J.H. Füssli (1791): La pesadilla
Paul Régnard (fotógrafo) (1875-1880): Tetania
Una serie de exposiciones recientes en torno a las fantasmagorías de la imagen
decimonónica como El tercer ojo y Fantasmas en el semblante han vuelto a poner sobre
la mesa la dificultad constitutiva, el arte, de plegar las almas sobre los cuerpos, incluso
en los medios fotográficos.5 Lejos de retornar a una suerte de neo-academicismo, las
imágenes espiritistas ya eran un escandaloso ejemplo de que los cuerpos producen
suplementos de imaginación difíciles de registrar por técnicas fotosensibles sin que
parezcan malos trucos. ¿No era esa la dificultad de la pintura, cuya musa Mnemosine
trataba de representar con la mayor fidelidad posible la presencia fantasmagórica de un
recuerdo, de un cuerpo mnemotécnico?. Esta arqueología de la fotografía y el cine
primitivos, al igual que el estudio de Didi-Huberman sobre el archivo clínico, está
produciendo un curioso efecto: cultivar el gusto por la pintura, ese viejo oficio donde la
plegadura psicosomática nunca fue tan fácil ni sistemática como en la fábrica de
imágenes de la Salpêtrière. ¿No fue la pintura el arte de congeniar el flujo material y
mineral del pigmento con las pasiones neumáticas del cuerpo, siempre con el máximo
respeto hacia el modelo, un respeto religioso hacia el original? ¿No será que en lo
profundo de la crítica de Didi-Huberman al modelo mimético de representación clásica
también hay una crítica a las vanguardias y su empeño por integrar esta problemática
obviándola desde el principio o dejándola en manos de la técnica?

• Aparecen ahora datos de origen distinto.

Lemma zip_fst_NoDup {A} (ps : list nat) (os : list A) : NoDup ps -> NoDup (zip ps os).*1.
Proof.
  revert os. induction ps as [|p ps IH]; intros os Hn; simpl; [constructor|].
  destruct os as [|o os]; simpl; [constructor|]. apply NoDup_cons in Hn as [Hp Hn].
  constructor; [|by apply IH]. rewrite list_elem_of_fmap. intros ([q o'] & -> & Hin).
  apply elem_of_zip_l in Hin. done.
Qed.

(** One reply folded into the accumulators, seen at position [i]. *)
Lemma reply_lookup acc stop outcomes i a :
  acc !! i = Some a ->
  (if negb (length outcomes =? length (pending_positions stop acc))
   then note_unavailable_all acc (pending_positions stop acc) misaligned
   else note_all acc (zip (pending_positions stop acc) outcomes)) !! i
  = Some (match observation i (pending_positions stop acc, outcomes) with
          | Some o => note a o | None => a end).
Proof.
  intros Ha. pose proof (pending_NoDup stop acc) as Hn. unfold observation.
  destruct (Nat.eqb_spec (length outcomes) (length (pending_positions stop acc))) as [He|He]; simpl.
  - rewrite bool_decide_true by done. rewrite note_all_lookup by (by apply zip_fst_NoDup).
    rewrite Ha. simpl. by destruct (List.find _ _).
  - rewrite bool_decide_false by done. rewrite note_unavailable_all_lookup by done. rewrite Ha. simpl.
    by case_bool_decide.
Qed.

Lemma note_all_length pairs acc : length (note_all acc pairs) = length acc.
Proof.
  unfold note_all. revert acc. induction pairs as [|[j o] l IH]; intros acc; [done|].
  cbn [foldl]. rewrite IH. apply length_alter.
Qed.

Lemma note_unavailable_all_length ps acc why : length (note_unavailable_all acc ps why) = length acc.
Proof.
  unfold note_unavailable_all. revert acc. induction ps as [|j l IH]; intros acc; [done|].
  cbn [foldl]. rewrite IH. apply length_alter.
Qed.

Section registry_lemmas.
Context {M : Type}.
Variable deadline : Z.
Variable elapsed : nat -> Z.
Variable consult : nat -> M -> BatchResolveRequest -> option BatchResolution.
Definition up_roll_if_expired (w : UploadWindow) (now window_millis : Z) : UploadWindow :=
  if window_expired (up_start_millis w) now window_millis then up_opened_at now else w.

Record UploadRateLedger := {
  up_budget : UploadBudget;
  up_enforced : bool;
  up_state : option UploadWindow;
}.

Definition UploadRateLedger_with_clock (budget : UploadBudget) : UploadRateLedger :=
  {| up_budget := {| max_bytes_per_window := max_bytes_per_window budget;
       upload_window := clamp_window (upload_window budget) |};
     up_enforced := true; up_state := None |}.

Definition UploadRateLedger_unlimited : UploadRateLedger :=
  {| up_budget := UploadBudget_default; up_enforced := false; up_state := None |}.

Definition up_window_millis (l : UploadRateLedger) : Z :=
  Z.min (as_millis (upload_window (up_budget l))) u64_max.

Definition up_current (l : UploadRateLedger) (now : Z) : UploadWindow :=
  up_roll_if_expired (default (up_opened_at now) (up_state l)) now (up_window_millis l).

Definition up_set (l : UploadRateLedger) (w : UploadWindow) : UploadRateLedger :=
  {| up_budget := up_budget l; up_enforced := up_enforced l; up_state := Some w |}.

Definition admit_upload (l : UploadRateLedger) (now : Z) : UploadRateLedger * bool :=
  if negb (up_enforced l) then (l, true)
  else
    let w := up_current l now in
    (up_set l w, (up_bytes w <? max_bytes_per_window (up_budget l))%Z).

Definition charge_wire_octets (l : UploadRateLedger) (now octets : Z) : UploadRateLedger :=
  if negb (up_enforced l) then l
  else
    let w := up_current l now in
    up_set l {| up_start_millis := up_start_millis w;
                up_bytes := u64_saturating_add (up_bytes w) octets |}.

Definition window_bytes_used (l : UploadRateLedger) (now : Z) : UploadRateLedger * Z :=
  if negb (up_enforced l) then (l, 0%Z)
  else let w := up_current l now in (up_set l w, up_bytes w).

(** ** One tumbling counter *)

(** A counter window: when it opened and what it has been charged. *)
Definition counter : Type := option (Z * Z).

Definition rolled (W now : Z) (w : counter) : Z * Z :=
  match w with
  | Some (s, u) => if window_expired s now W then (now, 0%Z) else (s, u)
  | None => (now, 0%Z)
  end.

(** What one operation at [now] may do to a counter of window [W] and cap
    [cap], and how much it charges. *)
Inductive tumble (W cap now : Z) : counter -> Z -> counter -> Prop :=
| tumble_idle w : tumble W cap now w 0 w
| tumble_roll w : tumble W cap now w 0 (Some (rolled W now w))
| tumble_drop s u : window_expired s now W = true -> tumble W cap now (Some (s, u)) 0 None
| tumble_charge w x : (0 <= x)%Z -> ((rolled W now w).2 + x <= cap)%Z ->
    tumble W cap now w x (Some ((rolled W now w).1, ((rolled W now w).2 + x)%Z)).

Inductive tumbles (W cap : Z) : list Z -> counter -> Z -> counter -> Prop :=
| tumbles_nil w : tumbles W cap [] w 0 w
| tumbles_cons now times w x w' y w'' :
    tumble W cap now w x w' -> tumbles W cap times w' y w'' ->
    tumbles W cap (now :: times) w (x + y) w''.

(** What may still be charged within [a, a + W). *)
Definition headroom (a cap : Z) (w : counter) : Z :=
  match w with
  | Some (s, u) => if (a <=? s)%Z then (cap - u)%Z else (cap - u + cap)%Z
  | None => cap
  end.

Definition counter_ok (cap : Z) (w : counter) : Prop :=
  match w with Some (_, u) => (0 <= u <= cap)%Z | None => True end.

Yves Klein (1961): Antropometría. Vampiro
Adrien Majewski (1899): Mano fluida
El trabajo de Didi-Huberman siempre ha estado marcado por la dialéctica entre la
mirada creyente y la cínica,6 una dialéctica que resume perfectamente los movimientos
pendulares de los movimientos artísticos y anticipa la presencia masiva del alma en un
arte durante demasiado tiempo preocupado por el registro positivista de cuerpos
desangelados. Después de años de preguntas formalistas, tales como cuánto debe pesar
una escultura para sostenerse sobre sí misma o cuál es el tiempo mínimo que tardaría en
percibir una forma gestáltica, es urgente regresar a los archivos de la Salpêtrière, no solo
para justificar la consabida crisis de la representación en la modernidad y la necesidad
de una ética para la imagen, sino para indagar en la mirada del hombre de la creencia,
más hambriento ahora que nunca. Quizá el arte contemporáneo pueda hacerse una
nueva pregunta, como aquella cuestión célebre de la película Smoke, de 1994, donde un
personaje se pregunta: «¿lograríamos dar con el peso del humo de un cigarrillo si
restáramos a su peso total el peso de sus cenizas una vez consumido?». Este espléndido
ensayo de Didi-Huberman nos hace preguntarnos cuánto pesa el humo, cuánto pesa el
alma de una imagen.
Notas
1. Invention de l´hystérie. Charcot et l´iconographie photographique de la Salpêtrière, ed. Macula, París,
1982. (Existe la traducción al castellano Invención de la histeria, ed. Cátedra, Madrid, 2007.)
2. Cfr.G. Didi-Huberman, Devant l´image. Question posée aux fins d´une histoire de l´art, ed. Minuit,
París, 1990.
3. Cfr. G. Didi-Huberman, Les Demoniaques dans l´art. Suivi de la foi qui guerit de Charcot, ed Macula,
París, 1984. (Existe traducción al castellano de ambos libros de Jean Martin Charcot y Paul Richer, Los
deformes y enfermos en el arte, en la editorial Del Lunar, Jaén, 2002.)
4. Cfr. Bill Viola, The passions, ed. Getty Publications, Los Ángeles, 2003.
5. Cfr. Catálogos de las exposiciones Le troisième oeil, ed. Gallimard, París, 2004 y Ghost in the shell, ed.
MIT Press, Los Ángeles, 2000.
6. Cfr. Didi-Huberman, Ce que nous voyons, ce qui nous regarde, ed. Minuit, París, 1992. (Existe
traducción al castellano: Lo que vemos, lo que nos mira, ed. Manantial, Buenos Aires, 1997.)